## What is expected
Could you print every line from the first one of the records below through the line containing "Local Open Scope list_scope.", with both included and nothing else?

## Stored data entries
Content starts
(** * The browser page session controller (scanner-global-library, page.ts)

    A shallow embedding of the [Page] class: its five mutable fields, the
    collaborators injected through its constructor, and its methods, written
    in a small state / exception / event monad.  Strings stand for the UTF-8
    bytes of the JavaScript strings, [number] is [Z], an optional or
    [undefined] value is an [option]. *)

From Stdlib Require Import String Ascii List ZArith Bool Lia.
Import ListNotations.

Local Open Scope string_scope.
Local Open Scope list_scope.

(** ** JavaScript values that travel as errors *)

(** browser-error.ts *)
Record BrowserError := mkBrowserError {
  errorType : string;
  message : string;
  statusCode : option Z
}.

(** What can be thrown, logged or stored in an [error] field: a string, an
    [Error] object (name and message) or a [BrowserError]. *)
Inductive JsValue :=
| JsStr (s : string)
| JsErrorObj (name msg : string)
| JsBrowserErr (e : BrowserError).

Definition notReadyError : JsValue :=
  JsErrorObj "Error" "Page is not ready. Call create() and navigateToUrl() before scan.".

(** Reading a property of [undefined]. *)
Definition typeError (what : string) : JsValue :=
  JsErrorObj "TypeError" ("Cannot read properties of undefined (reading '" ++ what ++ "')")%string.

(** ** Puppeteer handles *)

Record PageHandle := mkPage {
  page_url : string;
  page_title : string;
  page_isClosed : bool
}.

Record Browser := mkBrowser { browser_version : string }.
(** C5.  SELECT_NETWORK with NETID_UNSET, on a socket that passed the gate
    with any marker, writes the marker with netId unset, both flags false
    and permission NONE; no access check is made; the status is 0 (the write
    itself being the only call left that can fail). *)
Theorem select_network_unset_resets client rx fd family prior :
  wellFramed rx ->
  cmdId (command rx) = SELECT_NETWORK ->
  netId (command rx) = NETID_UNSET ->
  gated rx fd family prior ->
  let w := Fwmark.mk NETID_UNSET false false PERMISSION_NONE
             (Fwmark.otherBits prior) in
  let r := processClient client rx in
  trace (snd r) =
    [Getsockopt fd SO_DOMAIN; Getsockopt fd SO_MARK; SetsockoptMark fd w] /\
  markWrites (trace (snd r)) = [w] /\
  filter isAccessCheck (trace (snd r)) = [] /\
  fst r = match setsockopt_SO_MARK os fd w with
          | Ok _ => 0
          | Err errno => - errno
          end /\
  (forall u, setsockopt_SO_MARK os fd w = Ok u -> fst r = 0).
Proof.
  intros Hfr Hcmd Hnet Hg. cbv zeta.
  rewrite (processClient_gated client rx fd family prior Hfr); [| congruence | exact Hg].
  unfold dispatch. rewrite Hcmd, Hnet. cbn.
  change (Fwmark.set_permission _ _)
    with (Fwmark.mk NETID_UNSET false false PERMISSION_NONE
            (Fwmark.otherBits prior)).
  repeat split.
  intros u Hu. rewrite Hu. reflexivity.
Qed.
(** ** One call, seen from a stored ride *)

Lemma run_old calc (db : DB) (op : RideOp) (i : RideId) (r r' : Ride) :
  fresh_id db op ->
  rides db !! i = Some r ->
  rides (fst (run calc db op)) !! i = Some r' ->
  r' = r \/ Change r r'.
Proof.
  intros Hf Hi Hi'. destruct (is_request op) eqn:Hreq.
  - destruct op as [userId body now newId| | | | |]; try done. simpl in *.
    destruct (requestRide_outcome calc db userId body now newId)
      as (_ & _ & [[_ E] | (p & d & dist & tr & _ & _ & _ & _ & _ & E)]).
    + rewrite E in Hi'. left.
      destruct (Rides.req_pickup body), (Rides.req_destination body);
        try apply deleteStale_subseteq in Hi'; congruence.
    + rewrite E in Hi'. rewrite lookup_insert_ne in Hi' by congruence.
      apply deleteStale_subseteq in Hi'. left. congruence.
  - destruct (handler_change calc db op Hreq) as [E | (i0 & r0 & r0' & H0 & HC & E)].
    + left. congruence.
    + rewrite E in Hi'. destruct (decide (i0 = i)) as [->|Hne].
      * rewrite lookup_insert_eq in Hi'. right. congruence.
      * rewrite lookup_insert_ne in Hi' by done. left. congruence.
Qed.

Lemma run_new calc (db : DB) (op : RideOp) (i : RideId) (r' : Ride) :
  rides db !! i = None ->
  rides (fst (run calc db op)) !! i = Some r' ->
  exists userId body now,
    op = OpRequest userId body now i
    /\ rider r' = userId /\ status r' = pending /\ driver r' = None
    /\ Rides.has_active_ride userId (Rides.deleteStale userId now (rides db)) = false
    /\ forall j, j <> i ->
         rides (fst (run calc db op)) !! j
         = Rides.deleteStale userId now (rides db) !! j.
Proof.
  intros Hi Hi'. destruct (is_request op) eqn:Hreq.
  - destruct op as [userId body now newId| | | | |]; try done. simpl in *.
    destruct (requestRide_outcome calc db userId body now newId)
      as (_ & _ & [[_ E] | (p & d & dist & tr & _ & Hact & _ & _ & _ & E)]).
    + rewrite E in Hi'.
      destruct (Rides.req_pickup body), (Rides.req_destination body);
        try apply deleteStale_subseteq in Hi'; congruence.
    + rewrite E in Hi'. destruct (decide (newId = i)) as [->|Hne].
      * rewrite lookup_insert_eq in Hi'. injection Hi' as <-.
        exists userId, body, now. repeat split; try done.
        intros j Hj. rewrite E. by rewrite lookup_insert_ne.
      * rewrite lookup_insert_ne in Hi' by done.
        apply deleteStale_subseteq in Hi'. congruence.
  - destruct (handler_change calc db op Hreq) as [E | (i0 & r0 & r0' & H0 & HC & E)].
    + congruence.
    + rewrite E in Hi'. rewrite lookup_insert_ne in Hi' by congruence. congruence.
Qed.

Lemma kept_or_changed (r r' : Ride) :
  r' = r \/ Change r r' ->
  rider r' = rider r
  /\ (Rides.is_active (status r') = true -> Rides.is_active (status r) = true).
Proof.
  intros [->|HC]; [done|]. split; [apply (Change_fixed _ _ HC)|].
  destruct (Change_moves _ _ HC) as [->|Hm]; [done|].
  intros _. by apply moves_from_active with (status r').
Qed.

(** X1. A call of one of the six ride handlers ([requestRide],
    [acceptRide], [startRide], [completeRide], [cancelRide], [rateRide]) that
    runs on its own, with no other call between its first read and its last
    write, leaves a ride that is stored before and after it with its rider,
    trip, request date and payment method, and the ride's status either
    stays or moves along pending -> accepted -> in_progress -> completed or
    from one of the first three to cancelled: such a call neither reopens a
    completed or cancelled ride nor moves a ride backwards.  Calls whose
    steps overlap are not covered. *)
Theorem ride_history_monotone calc (db : DB) (op : RideOp) (i : RideId) (r r' : Ride) :
  fresh_id db op ->
  rides db !! i = Some r ->
  rides (fst (run calc db op)) !! i = Some r' ->
  rider r' = rider r /\ trip r' = trip r /\ requestedAt r' = requestedAt r
  /\ payment_method r' = payment_method r
  /\ (status r' = status r \/ moves (status r) (status r') = true).
Proof.
  intros Hf Hi Hi'. destruct (run_old calc db op i r r' Hf Hi Hi') as [->|HC].
  - repeat split; auto.
  - destruct (Change_fixed _ _ HC) as (? & ? & ? & ?).
    repeat split; try done. by apply Change_moves.
Qed.

Lemma ride_history_monotone_witness :
  rider ride_accepted = 1%positive
  /\ trip ride_accepted = sample_trip
  /\ requestedAt ride_accepted = 0
  /\ payment_method ride_accepted = pm_cash
  /\ (status ride_accepted = pending \/ moves pending (status ride_accepted) = true).
Proof.
  apply (ride_history_monotone sample_distance db_pending (OpAccept 1 2 100) 1
           (sample_ride 1 None pending pm_cash 0) ride_accepted);
    [exact I | reflexivity | reflexivity].
Defined.

(** X2. If no rider has two rides that are pending, accepted or in
    progress, then this still holds after a call of one of the six ride
    handlers that runs on its own, with no other call between its first read
    and its last write (a request being given a fresh id).  Calls whose steps
    overlap are not covered. *)
Theorem one_active_ride_per_rider calc (db : DB) (op : RideOp) :
  fresh_id db op ->
  single_active (rides db) ->
  single_active (rides (fst (run calc db op))).
Proof.
  intros Hf Hinv i j ri' rj' Hi' Hj' Hrider Hai Haj.
  destruct (rides db !! i) as [ri|] eqn:Hi, (rides db !! j) as [rj|] eqn:Hj.
  - destruct (kept_or_changed ri ri' (run_old calc db op i ri ri' Hf Hi Hi')) as [Ei Hbi].
    destruct (kept_or_changed rj rj' (run_old calc db op j rj rj' Hf Hj Hj')) as [Ej Hbj].
    apply (Hinv i j ri rj); auto. congruence.
  - destruct (run_new calc db op j rj' Hj Hj')
      as (userId & body & now & -> & Hr & _ & _ & Hact & Hrest).
    destruct (decide (i = j)) as [|Hne]; [done|]. exfalso.
    rewrite (Hrest i Hne) in Hi'.
    pose proof (has_active_ride_false userId _ i ri' Hact Hi') as Hno.
    rewrite Hno in Hai by congruence. done.
  - destruct (run_new calc db op i ri' Hi Hi')
      as (userId & body & now & -> & Hr & _ & _ & Hact & Hrest).
    destruct (decide (j = i)) as [|Hne]; [done|]. exfalso.
    rewrite (Hrest j Hne) in Hj'.
    pose proof (has_active_ride_false userId _ j rj' Hact Hj') as Hno.
    rewrite Hno in Haj by congruence. done.
  - destruct (run_new calc db op i ri' Hi Hi') as (u1 & b1 & n1 & E1 & _).
    destruct (run_new calc db op j rj' Hj Hj') as (u2 & b2 & n2 & E2 & _).
    congruence.
Qed.

Lemma one_active_ride_per_rider_witness :
  single_active (rides (fst (run sample_distance db_pending (OpAccept 1 2 100)))).
Proof.
  apply (one_active_ride_per_rider sample_distance db_pending (OpAccept 1 2 100));
    [exact I|].
  intros i j ri rj Hi Hj _ _ _. unfold db_pending in Hi, Hj. cbn [rides] in Hi, Hj.
  apply lookup_singleton_Some in Hi as [<- _].
  by apply lookup_singleton_Some in Hj as [<- _].
Defined.

(** X3. The ride handlers keep every stored ride stamped as its status
    says: a pending ride has no driver, an accepted one has a driver and
    [acceptedAt], one in progress has [startedAt] as well, a completed one
    [completedAt] as well, and a cancelled one has [cancelledAt] and
    [cancelledBy]. *)
Theorem timestamps_follow_status calc (db : DB) (op : RideOp) :
  fresh_id db op ->
  map_Forall (fun _ => well_stamped) (rides db) ->
  map_Forall (fun _ => well_stamped) (rides (fst (run calc db op))).
Proof.
  intros Hf Hinv i r' Hi'. destruct (rides db !! i) as [r|] eqn:Hi.
  - destruct (run_old calc db op i r r' Hf Hi Hi') as [->|HC]; [by apply (Hinv i)|].
    apply (Change_stamped r); [done | by apply (Hinv i)].
  - destruct (run_new calc db op i r' Hi Hi') as (u & b & n & _ & _ & Hs & Hd & _).
    unfold well_stamped. by rewrite Hs.
Qed.

Lemma timestamps_follow_status_witness :
  map_Forall (fun _ => well_stamped)
    (rides (fst (run sample_distance db_pending (OpAccept 1 2 100)))).
Proof.
  apply (timestamps_follow_status sample_distance db_pending (OpAccept 1 2 100));
    [exact I|].
  unfold db_pending. cbn [rides]. apply map_Forall_singleton. reflexivity.
Defined.

(** X4. Once a (consistently stamped) ride has a driver, a call of a ride
    handler that runs on its own, with no other call between its first read
    and its last write, neither gives it another driver nor removes the
    driver.  Calls whose steps overlap are not covered. *)
Theorem driver_never_reassigned calc (db : DB) (op : RideOp) (i : RideId)
    (r r' : Ride) (d : UserId) :
  fresh_id db op ->
  well_stamped r ->
  rides db !! i = Some r ->
  driver r = Some d ->
  rides (fst (run calc db op)) !! i = Some r' ->
  driver r' = Some d.
Proof.
  intros Hf Hw Hi Hd Hi'. destruct (run_old calc db op i r r' Hf Hi Hi') as [->|HC]; [done|].
  by apply (Change_driver r).
Qed.

Lemma driver_never_reassigned_witness :
  driver (set_cancellationReason (Some "late"%string)
            (updateStatus cancelled (Some by_rider) 150 ride_accepted))
  = Some 2%positive.
Proof.
  apply (driver_never_reassigned sample_distance db_taken
           (OpCancel 1 1 (Some "late"%string) 150) 1 ride_accepted);
    [exact I | | reflexivity | reflexivity | reflexivity].
  split; by eexists.
Defined.

(** X5. When [acceptRide], [startRide], [completeRide], [cancelRide] or
    [rateRide] answers 400, 403 or 404, the store is exactly as it was.  (A
    500 answer gives no such guarantee: [completeRide], [cancelRide] and
    [rateRide] can fail after the ride was saved; and a refused [requestRide]
    may already have deleted stale rides.) *)
Theorem refused_call_writes_nothing calc (db : DB) (op : RideOp) :
  is_request op = false ->
  res_status (snd (run calc db op)) = 400
  \/ res_status (snd (run calc db op)) = 403
  \/ res_status (snd (run calc db op)) = 404 ->
  fst (run calc db op) = db.
Proof.
  intros Hreq. destruct op as [| rideId userId now | rideId userId now
                               | fault rideId userId now | rideId userId reason now
                               | rideId userId x comment ratedBy now]; try done; simpl.
  - unfold Rides.acceptRide. simpl.
    destruct (rides db !! rideId) as [r|] eqn:Hr; simpl; [|done].
    destruct (bool_decide (status r = pending)); simpl; [|done].
    destruct (users db !! userId) as [u|] eqn:Hu; simpl; [|done].
    destruct (isAvailable u); simpl; [|done].
    rewrite Hr. simpl. rewrite Hu. simpl. intros [|[|]]; done.
  - unfold Rides.startRide. repeat case_match; simpl; try done. intros [|[|]]; done.
  - unfold Rides.completeRide.
    repeat case_match; simpl; try done; intros [|[|]]; done.
  - unfold Rides.cancelRide.
    repeat case_match; simpl; try done; intros [|[|]]; done.
  - unfold Rides.rateRide.
    repeat case_match; simpl; try done; intros [|[|]]; done.
Qed.

Lemma refused_call_writes_nothing_witness :
  fst (run sample_distance db_taken (OpStart 1 3 100)) = db_taken.
Proof.
  apply (refused_call_writes_nothing sample_distance db_taken (OpStart 1 3 100));
    [reflexivity | right; left; reflexivity].
Defined.

Lemma js_le_false (a b : Number) : js_le a b = false -> (b < a)%Q.
Proof.
  intros H. apply Qnot_le_lt. intros Hle. apply js_le_true in Hle. congruence.
Qed.

Lemma estimateDuration_ge_1 (dist : Number) :
  (0 < dist)%Q -> (1 <= Fare.estimateDuration dist)%Q.
Proof.
  intros H. unfold Fare.estimateDuration.
  assert (H0 : (0 < inject_Z (Qceiling (dist * 3)))%Q).
  { apply Qlt_le_trans with (dist * 3)%Q; [lra | apply Qle_ceiling]. }
  change 0%Q with (inject_Z 0) in H0. rewrite <- Zlt_Qlt in H0.
  change 1%Q with (inject_Z 1). rewrite <- Zle_Qle. lia.
Qed.

Lemma requestFare_total (dist : Number) :
  (0 < dist)%Q -> (510 < Fare.total (snd (Fare.requestFare dist)))%Q.
Proof.
  intros H. pose proof (estimateDuration_ge_1 dist H) as Hd.
  unfold Fare.requestFare. cbn [snd Fare.total]. lra.
Qed.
Content ends
## Expected answer
(** * The browser page session controller (scanner-global-library, page.ts)

    A shallow embedding of the [Page] class: its five mutable fields, the
    collaborators injected through its constructor, and its methods, written
    in a small state / exception / event monad.  Strings stand for the UTF-8
    bytes of the JavaScript strings, [number] is [Z], an optional or
    [undefined] value is an [option]. *)

From Stdlib Require Import String Ascii List ZArith Bool Lia.
Import ListNotations.

Local Open Scope string_scope.
Local Open Scope list_scope.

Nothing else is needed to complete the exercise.